### [THE DATA]
Lemma cobs_decode_loop_ok n m input input_len output in_pos len suf d :
  Forall is_byte suf → in_pos + Z.of_nat (length suf) = input_len →
  mread m (input + in_pos) (length suf) = suf → (length suf <= n)%nat →
  dec_safe (output + len) (input + in_pos) (input + input_len) →
  cobs_decoded suf = Some d →
  ∃ m', cobs_decode_loop n m input input_len output in_pos len
        = (m', len + Z.of_nat (length d)) ∧ stored m m' (output + len) d.
Proof.
  revert m in_pos len suf d. induction n as [|n IH]; intros m in_pos len suf d Hby Hsum Hread
    Hn Hsafe Hdec; destruct suf as [|c rest]; try done; [simpl in Hn; lia|].
  cbn [length mread] in *. injection Hread as Hc Hrest.
  apply Forall_cons in Hby as [Hcb Hby]. unfold is_byte in Hcb.
  rewrite cobs_decoded_cons in Hdec. cbv zeta in Hdec.
  destruct (_ || _) eqn:E; [done|]. apply orb_false_iff in E as [Hc0 Hk].
  cbn [cobs_decode_loop]. cbv zeta. replace (in_pos <? input_len) with true by lia.
  rewrite Hc. rewrite !Z.max_r by lia.
  set (k := Z.to_nat (c - 1)) in *.
  pose proof (length_drop rest k) as Hdl. pose proof (length_take_le rest k ltac:(lia)) as Htl.
  assert (Z.of_nat k = c - 1) as Hkz by lia. unfold dec_safe in Hsafe.
  assert (mread m (input + (in_pos + 1)) (length (take k rest)) = take k rest) as Ht.
  { rewrite <- Hrest, mread_take, mread_length. f_equal; lia. }
  pose proof (stored_copy m _ (output + len) _ Ht ltac:(lia)) as Hcopy.
  rewrite Htl in Hcopy. set (m1 := cobs_copy _ _ _ _) in *.
  assert (mread m (input + in_pos + 1 + Z.of_nat k) (length (drop k rest)) = drop k rest)
    as Hd by by apply mread_suffix.
  assert (∀ m2 len2 dd r, stored m m2 (output + len) dd → drop k rest ≠ [] →
     len2 = len + Z.of_nat (length dd) → Z.of_nat (length dd) <= c →
     cobs_decoded (drop k rest) = Some r → d = dd ++ r →
     ∃ m', cobs_decode_loop n m2 input input_len output (in_pos + 1 + (c - 1)) len2
       = (m', len + Z.of_nat (length d)) ∧ stored m m' (output + len) d) as Hgo.
  { intros m2 len2 dd r Hm2 Hne -> Hdd Hr ->.
    assert (length (drop k rest) ≠ 0%nat) by (by destruct (drop k rest)).
    destruct (IH m2 (in_pos + 1 + (c - 1)) (len + Z.of_nat (length dd)) (drop k rest) r)
      as (m' & -> & Hm').
    - by apply Forall_drop.
    - lia.
    - eapply stored_keeps; [done| |lia].
      by replace (input + (in_pos + 1 + (c - 1))) with (input + in_pos + 1 + Z.of_nat k) by lia.
    - lia.
    - unfold dec_safe. lia.
    - done.
    - exists m'. split; [f_equal; rewrite length_app; lia|].
      apply (stored_app _ m2); [done|]. by rewrite <- Z.add_assoc. }
  destruct (drop k rest) as [|t tail] eqn:Edrop.
  { injection Hdec as <-. replace (in_pos + 1 + (c - 1) <? input_len) with false by (simpl in *; lia).
    exists m1. cbn [andb]. split; [|done].
    assert (in_pos + 1 + (c - 1) = input_len) by (simpl in *; lia).
    replace (len + (c - 1)) with (len + Z.of_nat (length (take k rest))) by lia.
    destruct n; cbn [cobs_decode_loop]; [done|].
    by replace (in_pos + 1 + (c - 1) <? input_len) with false by lia. }
  destruct (cobs_decoded (t :: tail)) as [r|] eqn:Er; [|done]. injection Hdec as <-.
  replace (in_pos + 1 + (c - 1) <? input_len) with true by (simpl in *; lia).
  cbn [andb]. destruct (Z.eqb_spec c 255); cbn [negb].
  - apply (Hgo m1 _ (take k rest) r); [done..|lia|lia|done|done].
  - apply (Hgo _ _ (take k rest ++ [0]) r); [|done| | |done|].
    + apply (stored_app _ m1); [done|]. rewrite Htl, <- Z.add_assoc, Hkz.
      apply stored_set.
    + rewrite length_app, Htl. simpl. lia.
    + rewrite length_app, Htl. simpl. lia.
    + by rewrite <- app_assoc.
Qed.

(** ** The whole decoder *)

Lemma wl_cobs_decode_ok m input input_len output cap p l :
  p ≠ NULL → input ≠ NULL → output ≠ NULL → 0 < input_len < 2 ^ 63 →
  input_len <= cap → output <= input ∨ input + input_len <= output →
  mread m input (Z.to_nat input_len) = l → Forall is_byte l →
  match cobs_decoded l with
  | None => wl_cobs_decode m input input_len output cap p = (m, WL_ERR_COBS_DECODE, 0)
  | Some d => ∃ m', wl_cobs_decode m input input_len output cap p
                    = (m', WL_OK, Z.of_nat (length d)) ∧ stored m m' output d
  end.
Proof.
  unfold wl_cobs_decode, NULL. intros Hp Hi Ho Hlen Hcap Hsep Hl Hby.
  replace (p =? 0) with false by lia. replace (input =? 0) with false by lia.
  replace (input_len =? 0) with false by lia. simpl.
  assert (length l = Z.to_nat input_len) as Hll by (by rewrite <- Hl, mread_length).
  assert (mread m (input + 0) (length l) = l) as Hr by (by rewrite Z.add_0_r, Hll).
  pose proof (cobs_decode_scan_ok (Z.to_nat input_len) m input input_len 0 0 l
    Hby ltac:(lia) ltac:(lia) ltac:(lia) Hr ltac:(lia) ltac:(lia)) as Hscan.
  unfold scan_spec in Hscan. destruct l as [|c rest]; [simpl in Hll; lia|].
  destruct (cobs_decoded (c :: rest)) as [d|] eqn:Ed; [|by rewrite Hscan].
  destruct Hscan as (k & -> & Hk). pose proof (cobs_decoded_length _ _ Ed).
  replace (k >? cap) with false by (simpl in *; lia). replace (output =? 0) with false by lia.
  simpl andb. cbv iota.
  destruct (cobs_decode_loop_ok (Z.to_nat input_len) m input input_len output 0 0
    (c :: rest) d Hby) as (m' & -> & Hm'); [lia|done|lia| |done|].
  - unfold dec_safe. lia.
  - exists m'. by rewrite Z.add_0_r in Hm'.
Qed.

Lemma wl_cobs_encode_ok m input input_len output cap p l :
  p ≠ NULL → input ≠ NULL → output ≠ NULL → 0 <= input_len < 2 ^ 63 →
  mread m input (Z.to_nat input_len) = l →
  Z.of_nat (length (cobs_enc l)) <= cap →
  input + input_len <= output ∨ output + Z.of_nat (length (cobs_enc l)) <= input →
  ∃ m', wl_cobs_encode m input input_len output cap p
        = (m', WL_OK, Z.of_nat (length (cobs_enc l))) ∧ stored m m' output (cobs_enc l).
Proof.
  intros Hp Hi Ho Hlen <- Hcap Hsep. unfold wl_cobs_encode.
  rewrite wl_cobs_count_encoded_len_ok by done. unfold NULL in *.
  set (l := mread m input (Z.to_nat input_len)) in *.
  assert (length l = Z.to_nat input_len) as Hll by apply mread_length.
  replace (p =? 0) with false by lia. replace (output =? 0) with false by lia.
  replace (cap <? Z.of_nat (length (cobs_enc l))) with false by lia. simpl.
  destruct (Z.eqb_spec input_len 0) as [->|Hne].
  { simpl. eexists. split; [done|]. apply stored_set. }
  rewrite <- Hll.
  destruct (cobs_rep_loop output (from_mem input) 0 l (cobs_start m) ([], []))
    as [Hrep Hframe].
  - apply cobs_rep_start.
  - apply src_ahead_disjoint. intros j Hj. unfold cobs_enc in Hsep.
    rewrite cobs_finish_length in Hsep. lia.
  - intros j b Hj. unfold from_mem. simpl. pose proof (lookup_lt_Some _ _ _ Hj).
    subst l. rewrite mread_lookup in Hj by lia. by injection Hj.
  - assert (write_index (cobs_encode_loop output (from_mem input) 0 (length l)
      (cobs_start m)) = Z.of_nat (length (cobs_enc l))) as Hwi.
    { unfold cobs_enc. rewrite cobs_finish_length. apply Hrep. }
    rewrite Hwi. eexists. split; [done|]. split.
    + rewrite <- (Nat2Z.id (length (cobs_enc l))), <- Hwi. by apply cobs_rep_finish.
    + unfold cobs_enc. rewrite cobs_finish_length. intros x Hx.
      pose proof (rep_ci _ _ _ Hrep) as Hci.
      rewrite mset_ne by (rewrite Hci; unfold cobs_wi in Hx; lia). by apply Hframe.
Qed.

(** ** Properties *)

(** with room for it, [wl_cobs_encode] writes exactly the
    reference encoding of its input, which contains no zero byte and fits
    [wl_cobs_encoded_max_size], and touches nothing else; without room it reports
    the shortage and writes nothing. *)
Theorem wl_cobs_encode_spec m input input_len output cap p l :
  p ≠ NULL → input ≠ NULL → output ≠ NULL → 0 <= input_len < 2 ^ 63 →
  mread m input (Z.to_nat input_len) = l → Forall is_byte l →
  input + input_len <= output ∨ output + Z.of_nat (length (cobs_enc l)) <= input →
  Forall wire_byte (cobs_enc l) ∧
  Z.of_nat (length (cobs_enc l)) <= wl_cobs_encoded_max_size input_len ∧
  if cap <? Z.of_nat (length (cobs_enc l))
  then wl_cobs_encode m input input_len output cap p = (m, WL_ERR_BUF_TOO_SMALL, 0)
  else ∃ m', wl_cobs_encode m input input_len output cap p
             = (m', WL_OK, Z.of_nat (length (cobs_enc l)))
         ∧ mread m' output (length (cobs_enc l)) = cobs_enc l
         ∧ ∀ x, x < output ∨ output + Z.of_nat (length (cobs_enc l)) <= x → m' x = m x.
Proof.
  intros Hp Hi Ho Hlen Hl Hby Hsep. split_and!.
  - by apply cobs_enc_wire.
  - pose proof (cobs_enc_length l) as Hb.
    assert (length l = Z.to_nat input_len) as Hll by (by rewrite <- Hl, mread_length).
    rewrite Hll in Hb. unfold wl_cobs_encoded_max_size. split_ifs; div_lia.
  - destruct (Z.ltb_spec cap (Z.of_nat (length (cobs_enc l)))) as [Hc|Hc].
    + unfold wl_cobs_encode. rewrite wl_cobs_count_encoded_len_ok by done. rewrite Hl.
      unfold NULL in *. replace (p =? 0) with false by lia.
      by replace (cap <? Z.of_nat (length (cobs_enc l))) with true by lia.
    + by apply wl_cobs_encode_ok.
Qed.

### [WHAT THE TASK ASKS]
Search the entries above for the word "Hrest", and copy every line where it occurs.

### [RESULT OF THE TASK]
  cbn [length mread] in *. injection Hread as Hc Hrest.
  { rewrite <- Hrest, mread_take, mread_length. f_equal; lia. }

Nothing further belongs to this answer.